In 1981, six men at Gulang County in northwest China's Gansu Province decided to stop the expanding Tengri Desert. Moving at the rate of seven meters every year, sand was making the region's farmland barren, decimating crop production and affecting the livelihood of locals.
The men had scare resources. They had only a donkey, a truck and a few rusted shovels in their seemingly impossible attempt to stop the march of sand affecting more than 30,000 farmers. They started by collecting meager collections from the community to buy saplings.
A few months later, they decided to get into a contract under the Northwest-North-Northeast China Shelter Forest Belt Project for desertification control.
In the last four decades, community efforts have built a 300-kilometre protective belt, consisting of 14,446 hectares of forest and 25,067 hectares of grassland. With barely any technical knowledge about desertification control, their initial efforts ended with disappointment.
"At first, the work was extremely hard. We placed wheat straw around the saplings to fix the soil, otherwise a strong wind could blow away 60 percent to 70 percent of them," Zhang Runyuan, the youngest of the six men told China Daily
"We lived in caves and worked in shifts to prevent the saplings from being eaten by local farmers' sheep. This is even more important sometimes than planting trees," he added.
In order to prevent the loss of saplings, they started placing wheat straws as a barrier between the wind and the planted shrubs. After a few months of trials, they found the idea works.
Of the six who initiated the desertification control efforts, four have died, passing the baton of environmental protection to the remaining two and the next generation. Though not all of them have survived to witness the result of their hard work, their legacy has been carried forward by the next generation.
"My father told me that he felt sorry he had left me nothing apart from a few trees before he died in 1991. He fell sick because of overwork," said He Zhongqiang, a son of one of the six, who works as a tree planter at the farm.
Degraded land due to climate change, heavy use of groundwater and excessive grazing, spans 800-1,000 million hectares of the country and is responsible for economic losses to the tune of 6.9 billion U.S. dollars a year.

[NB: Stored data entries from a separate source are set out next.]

(** * JsonLogster: flattening of JSON log lines into metrics

    A shallow embedding of [logster/parsers/JsonLogster.py] (Python 2) and
    the properties of its three methods [flatten_object], [parse_line] and
    [get_state].

    Conventions of the embedding:
    - a Python [dict] used as a map is a [gmap]; a decoded JSON object keeps
      the order in which [iteritems()] yields its pairs, as an association
      list;
    - Python 2 has two text types: [unicode] (what [json.loads] returns for
      every JSON string and object key) and the byte string [str] (the
      option value [key_separator], the result of [str(...)]); a [text] is
      a [string] tagged with its type, a character below 128 being ASCII;
    - [int] and [long] are both [Z];
    - a raised exception is the [Raise] outcome of a [result]. *)

From Stdlib Require Import ZArith String Ascii List DecimalString Floats.SpecFloat.
From stdpp Require Import base option list strings gmap fin_maps.

#[local] Set Warnings "-register-all".

Local Open Scope string_scope.
Local Open Scope Z_scope.

(** ** Exceptions and outcomes *)

Inductive exn : Type :=
| AttributeError
| TypeError
| ValueError (msg : string)
| UnicodeEncodeError
| UnicodeDecodeError
| LogsterParsingException (msg : string)
| UserException (name : string).

Inductive result (A : Type) : Type :=
| Ok (a : A)
| Raise (e : exn).

Arguments Ok {A} a.
Arguments Raise {A} e.

#[global] Instance result_ret : MRet result := fun A a => Ok a.

#[global] Instance result_bind : MBind result := fun A B k r =>
  match r with
  | Ok a => k a
  | Raise e => Raise e
  end.

(** ** Python values *)

(** Python 2 text: a byte string ([str]) or a [unicode] string. *)
Inductive text : Type :=
| Bytes (s : string)
| Unicode (s : string).

(** The values without an [__iter__] attribute: what a leaf of a decoded
    document, a key, or the return value of a key filter can be (a filter
    that returns a container meets the [AttributeError] of [replace], as
    one that returns [None] does). *)
Inductive pyval : Type :=
| PyNone
| PyBool (b : bool)
| PyInt (n : Z)
| PyFloat (x : spec_float)
| PyText (t : text).

Abbreviation PyStr s := (PyText (Bytes s)).
Abbreviation PyUnicode s := (PyText (Unicode s)).

(** A decoded document: an atom, a [list], or a [dict] with text keys, its
    pairs in [iteritems()] order. *)
Inductive json : Type :=
| JAtom (v : pyval)
| JList (l : list json)
| JDict (kvs : list (string * json)).

(** ** Text operations *)

Definition is_ascii (c : ascii) : bool := (N_of_ascii c <? 128)%N.

Fixpoint ascii_only (s : string) : bool :=
  match s with
  | EmptyString => true
  | String c rest => is_ascii c && ascii_only rest
  end.

(** [s.replace(old, new)] for a one-character [old]. *)
Fixpoint replace_char (old : ascii) (new : string) (s : string) : string :=
  match s with
  | EmptyString => EmptyString
  | String c rest =>
      if Ascii.eqb c old then new ++ replace_char old new rest
      else String c (replace_char old new rest)
  end.

Definition slash : ascii := "/"%char.

(** [key.replace('/', sep)], [sep] a byte string.  Only text has the
    method; a [unicode] receiver first decodes its byte-string arguments
    as ASCII. *)
Definition py_replace_slash (key : pyval) (sep : string) : result text :=
  match key with
  | PyText (Bytes s) => Ok (Bytes (replace_char slash sep s))
  | PyText (Unicode s) =>
      if ascii_only sep then Ok (Unicode (replace_char slash sep s))
      else Raise UnicodeDecodeError
  | _ => Raise AttributeError
  end.

(** [str(t)] of a text: a [unicode] is encoded as ASCII. *)
Definition py_str (t : text) : result string :=
  match t with
  | Bytes s => Ok s
  | Unicode s => if ascii_only s then Ok s else Raise UnicodeEncodeError
  end.

(** [key is False] *)
Definition is_False (v : pyval) : bool :=
  match v with
  | PyBool false => true
  | _ => false
  end.

(** ** The parser object *)

Definition key_filter_t : Type := pyval -> result pyval.

(** The instance state: [self.metrics], [self.key_separator], the
    overridable method [key_filter], and [self.duration], which exists
    once [get_state] has run. *)
Record JsonLogster : Type := mkJsonLogster {
  metrics : gmap string pyval;
  key_separator : string;
  key_filter : key_filter_t;
  duration : option pyval
}.

(** The default [key_filter] method: the identity. *)
Definition default_key_filter : key_filter_t := fun key => Ok key.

More than 27.4 per cent of China's territory has been directly affected by desertification, with nearly 400 million people in 11 provinces and autonomous regions: Xinjiang, Inner Mongolia, Gansu, Qinghai, Ningxia, Shaanxi, Shanxi, Liaoning, Jilin, Heilongjiang and Hebei getting affected.
Innovations like one in Gulang County have added to the national and global knowledge in combating desertification. Today, after a voluntary plantation of 350,000 trees, total afforestation area has swelled up to 54,667 hectares, bringing a tinge of greenery in the region.
The efforts have stabilized the groundwater level, and soil fertility and farmers have regained their confidence to grow wheat, corn, melons and tomatoes.
The communique issued by the fourth plenary session of the 19th Central Committee of the Communist Party of China in October last year once again highlighted the need to uphold the system of ecological civilization, saying it is the key to the sustainable development of the whole nation.
According to the Ministry of Finance, the country has allocated 10 billion yuan (about 1.4 billion U.S. dollars) for funding pilot ecological conservation and restoration projects this year. The central fiscal funds went towards improving the ecology of mountains, rivers, forests, farmlands, lakes and grasslands in 10 key areas.